Task brief: Going line by line through the entries below, count those that contain "jsstr". Give the number by itself.

(Dataset entries)
—————

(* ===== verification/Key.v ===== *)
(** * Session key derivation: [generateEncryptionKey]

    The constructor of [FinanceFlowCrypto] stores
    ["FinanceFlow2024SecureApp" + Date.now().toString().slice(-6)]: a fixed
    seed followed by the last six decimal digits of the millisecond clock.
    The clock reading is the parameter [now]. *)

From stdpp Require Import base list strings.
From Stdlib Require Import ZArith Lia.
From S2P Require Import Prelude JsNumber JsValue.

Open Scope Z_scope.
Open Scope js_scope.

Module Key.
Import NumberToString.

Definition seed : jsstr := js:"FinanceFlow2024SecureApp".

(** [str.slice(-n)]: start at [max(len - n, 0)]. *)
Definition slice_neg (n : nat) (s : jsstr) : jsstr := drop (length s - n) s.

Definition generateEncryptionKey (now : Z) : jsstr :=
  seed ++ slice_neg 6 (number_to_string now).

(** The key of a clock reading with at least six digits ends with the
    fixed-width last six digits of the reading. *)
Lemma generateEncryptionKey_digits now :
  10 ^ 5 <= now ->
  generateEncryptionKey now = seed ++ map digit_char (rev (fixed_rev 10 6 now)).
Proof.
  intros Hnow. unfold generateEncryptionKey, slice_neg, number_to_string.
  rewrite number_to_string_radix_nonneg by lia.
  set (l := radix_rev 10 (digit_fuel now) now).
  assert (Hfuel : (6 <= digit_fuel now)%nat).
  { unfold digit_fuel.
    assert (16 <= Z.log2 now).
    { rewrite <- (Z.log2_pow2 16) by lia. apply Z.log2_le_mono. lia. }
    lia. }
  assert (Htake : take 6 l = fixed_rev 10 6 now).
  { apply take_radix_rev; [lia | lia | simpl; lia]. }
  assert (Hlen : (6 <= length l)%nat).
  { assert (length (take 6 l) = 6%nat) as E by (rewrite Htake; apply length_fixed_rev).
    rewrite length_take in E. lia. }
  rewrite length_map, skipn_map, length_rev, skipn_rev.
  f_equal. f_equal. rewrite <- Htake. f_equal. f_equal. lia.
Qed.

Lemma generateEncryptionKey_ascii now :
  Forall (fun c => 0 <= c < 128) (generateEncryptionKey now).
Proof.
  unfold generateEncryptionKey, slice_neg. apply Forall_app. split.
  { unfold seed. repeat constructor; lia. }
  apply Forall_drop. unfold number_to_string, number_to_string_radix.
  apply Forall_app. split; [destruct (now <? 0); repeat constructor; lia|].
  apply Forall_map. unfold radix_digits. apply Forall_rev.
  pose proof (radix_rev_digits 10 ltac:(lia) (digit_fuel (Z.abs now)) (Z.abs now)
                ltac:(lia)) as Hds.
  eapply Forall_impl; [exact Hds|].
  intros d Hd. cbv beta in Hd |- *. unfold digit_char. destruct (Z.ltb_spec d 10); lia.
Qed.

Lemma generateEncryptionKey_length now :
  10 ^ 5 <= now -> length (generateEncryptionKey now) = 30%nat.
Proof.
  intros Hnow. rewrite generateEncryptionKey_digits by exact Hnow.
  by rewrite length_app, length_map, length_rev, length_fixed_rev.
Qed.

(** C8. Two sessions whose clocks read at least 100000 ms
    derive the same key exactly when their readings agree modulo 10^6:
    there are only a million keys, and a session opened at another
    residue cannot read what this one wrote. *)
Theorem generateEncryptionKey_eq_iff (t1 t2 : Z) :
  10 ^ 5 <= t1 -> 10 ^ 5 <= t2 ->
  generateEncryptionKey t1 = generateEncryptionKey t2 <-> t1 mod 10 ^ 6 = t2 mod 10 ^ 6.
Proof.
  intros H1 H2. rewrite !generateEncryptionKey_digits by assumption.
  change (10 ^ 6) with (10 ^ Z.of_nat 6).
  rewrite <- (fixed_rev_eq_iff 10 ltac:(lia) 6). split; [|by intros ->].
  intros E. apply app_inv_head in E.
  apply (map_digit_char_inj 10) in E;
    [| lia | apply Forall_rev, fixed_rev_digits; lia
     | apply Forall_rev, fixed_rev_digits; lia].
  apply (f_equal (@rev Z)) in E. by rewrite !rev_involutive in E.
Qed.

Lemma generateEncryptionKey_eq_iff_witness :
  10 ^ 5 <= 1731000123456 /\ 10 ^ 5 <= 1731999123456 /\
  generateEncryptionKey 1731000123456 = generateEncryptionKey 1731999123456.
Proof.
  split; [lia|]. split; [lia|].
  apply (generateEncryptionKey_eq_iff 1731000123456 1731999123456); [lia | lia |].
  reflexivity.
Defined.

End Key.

—————

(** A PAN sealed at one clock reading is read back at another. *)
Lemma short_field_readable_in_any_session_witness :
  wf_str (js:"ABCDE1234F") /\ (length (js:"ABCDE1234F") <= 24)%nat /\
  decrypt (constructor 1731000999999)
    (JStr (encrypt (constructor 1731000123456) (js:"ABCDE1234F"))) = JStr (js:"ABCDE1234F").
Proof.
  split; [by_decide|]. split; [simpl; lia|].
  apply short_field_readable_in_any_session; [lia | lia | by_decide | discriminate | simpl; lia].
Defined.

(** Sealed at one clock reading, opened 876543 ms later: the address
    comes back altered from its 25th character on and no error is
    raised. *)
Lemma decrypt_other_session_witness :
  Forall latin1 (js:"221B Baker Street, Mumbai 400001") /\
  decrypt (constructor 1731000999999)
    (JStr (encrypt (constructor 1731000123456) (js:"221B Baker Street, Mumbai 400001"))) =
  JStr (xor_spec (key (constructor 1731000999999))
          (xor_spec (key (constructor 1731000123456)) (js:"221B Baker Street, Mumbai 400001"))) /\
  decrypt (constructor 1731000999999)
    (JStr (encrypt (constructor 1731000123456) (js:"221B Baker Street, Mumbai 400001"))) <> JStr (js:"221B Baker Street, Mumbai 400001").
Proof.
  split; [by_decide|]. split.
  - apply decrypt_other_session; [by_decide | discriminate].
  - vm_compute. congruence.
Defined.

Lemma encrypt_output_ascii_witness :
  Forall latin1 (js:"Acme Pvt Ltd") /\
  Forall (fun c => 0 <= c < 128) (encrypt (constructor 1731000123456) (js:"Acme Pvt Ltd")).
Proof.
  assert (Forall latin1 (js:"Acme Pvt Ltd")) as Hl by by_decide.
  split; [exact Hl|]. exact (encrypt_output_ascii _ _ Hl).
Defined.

—————

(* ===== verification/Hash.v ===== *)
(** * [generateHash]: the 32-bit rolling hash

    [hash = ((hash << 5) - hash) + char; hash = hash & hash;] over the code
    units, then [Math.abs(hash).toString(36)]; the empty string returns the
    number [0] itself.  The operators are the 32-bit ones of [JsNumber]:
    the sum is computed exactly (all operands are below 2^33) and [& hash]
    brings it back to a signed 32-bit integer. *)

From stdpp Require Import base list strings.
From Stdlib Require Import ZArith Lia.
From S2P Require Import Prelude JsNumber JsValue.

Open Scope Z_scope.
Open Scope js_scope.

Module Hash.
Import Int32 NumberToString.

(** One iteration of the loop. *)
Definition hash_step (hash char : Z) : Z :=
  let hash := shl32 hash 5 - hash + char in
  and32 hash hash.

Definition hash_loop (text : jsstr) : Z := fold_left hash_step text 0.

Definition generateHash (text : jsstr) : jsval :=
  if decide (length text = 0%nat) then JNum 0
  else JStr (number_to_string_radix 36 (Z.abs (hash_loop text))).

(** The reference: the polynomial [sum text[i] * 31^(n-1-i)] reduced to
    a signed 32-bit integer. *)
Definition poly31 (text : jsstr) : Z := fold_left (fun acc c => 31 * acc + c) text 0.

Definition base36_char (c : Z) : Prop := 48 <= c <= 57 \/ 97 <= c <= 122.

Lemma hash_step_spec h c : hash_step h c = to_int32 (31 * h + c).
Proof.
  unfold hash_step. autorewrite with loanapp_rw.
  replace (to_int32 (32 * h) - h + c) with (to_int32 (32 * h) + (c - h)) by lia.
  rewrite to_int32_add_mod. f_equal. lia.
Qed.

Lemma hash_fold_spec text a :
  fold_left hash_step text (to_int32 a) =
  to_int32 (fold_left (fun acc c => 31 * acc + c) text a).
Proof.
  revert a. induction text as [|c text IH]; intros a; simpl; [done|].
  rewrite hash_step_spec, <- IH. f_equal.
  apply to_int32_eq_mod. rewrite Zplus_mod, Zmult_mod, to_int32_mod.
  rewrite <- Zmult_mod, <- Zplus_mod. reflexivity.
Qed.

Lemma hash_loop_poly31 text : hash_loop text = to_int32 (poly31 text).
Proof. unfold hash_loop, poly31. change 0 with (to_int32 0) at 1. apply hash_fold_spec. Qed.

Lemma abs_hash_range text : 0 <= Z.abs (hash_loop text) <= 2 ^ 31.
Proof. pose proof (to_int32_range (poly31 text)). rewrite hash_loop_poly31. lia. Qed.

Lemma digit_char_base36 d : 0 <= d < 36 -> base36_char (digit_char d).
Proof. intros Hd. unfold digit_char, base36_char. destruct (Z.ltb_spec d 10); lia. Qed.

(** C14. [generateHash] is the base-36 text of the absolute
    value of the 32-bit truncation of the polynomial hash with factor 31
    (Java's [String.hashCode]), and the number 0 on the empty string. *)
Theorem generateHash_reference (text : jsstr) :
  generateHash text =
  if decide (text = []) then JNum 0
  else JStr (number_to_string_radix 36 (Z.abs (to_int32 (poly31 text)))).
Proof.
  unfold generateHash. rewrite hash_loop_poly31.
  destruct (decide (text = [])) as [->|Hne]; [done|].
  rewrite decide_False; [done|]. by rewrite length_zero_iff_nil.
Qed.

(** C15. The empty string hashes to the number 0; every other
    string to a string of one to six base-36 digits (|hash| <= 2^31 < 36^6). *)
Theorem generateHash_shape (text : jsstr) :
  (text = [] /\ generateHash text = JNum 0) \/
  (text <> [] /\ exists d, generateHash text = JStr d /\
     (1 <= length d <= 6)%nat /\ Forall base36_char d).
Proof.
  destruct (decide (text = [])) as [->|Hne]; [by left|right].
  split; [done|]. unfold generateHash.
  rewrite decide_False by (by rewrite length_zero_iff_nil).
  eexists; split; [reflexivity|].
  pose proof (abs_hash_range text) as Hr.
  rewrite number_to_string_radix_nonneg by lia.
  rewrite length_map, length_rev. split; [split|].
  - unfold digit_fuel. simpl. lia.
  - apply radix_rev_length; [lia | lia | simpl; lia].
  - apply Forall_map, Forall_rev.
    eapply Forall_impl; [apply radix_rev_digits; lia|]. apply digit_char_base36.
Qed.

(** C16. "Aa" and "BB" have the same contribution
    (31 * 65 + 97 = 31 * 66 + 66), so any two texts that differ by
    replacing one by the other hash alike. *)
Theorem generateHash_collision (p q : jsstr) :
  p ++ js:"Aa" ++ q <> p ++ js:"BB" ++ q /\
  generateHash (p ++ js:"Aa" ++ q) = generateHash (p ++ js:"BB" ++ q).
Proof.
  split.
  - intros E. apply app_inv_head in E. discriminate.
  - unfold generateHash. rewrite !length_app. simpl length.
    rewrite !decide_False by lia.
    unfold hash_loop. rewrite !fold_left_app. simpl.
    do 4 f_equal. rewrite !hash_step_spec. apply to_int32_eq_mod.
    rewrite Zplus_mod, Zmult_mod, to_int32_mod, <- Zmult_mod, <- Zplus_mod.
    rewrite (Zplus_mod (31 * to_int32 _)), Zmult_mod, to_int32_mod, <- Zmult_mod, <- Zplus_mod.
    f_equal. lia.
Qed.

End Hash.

—————

Expected answer: 9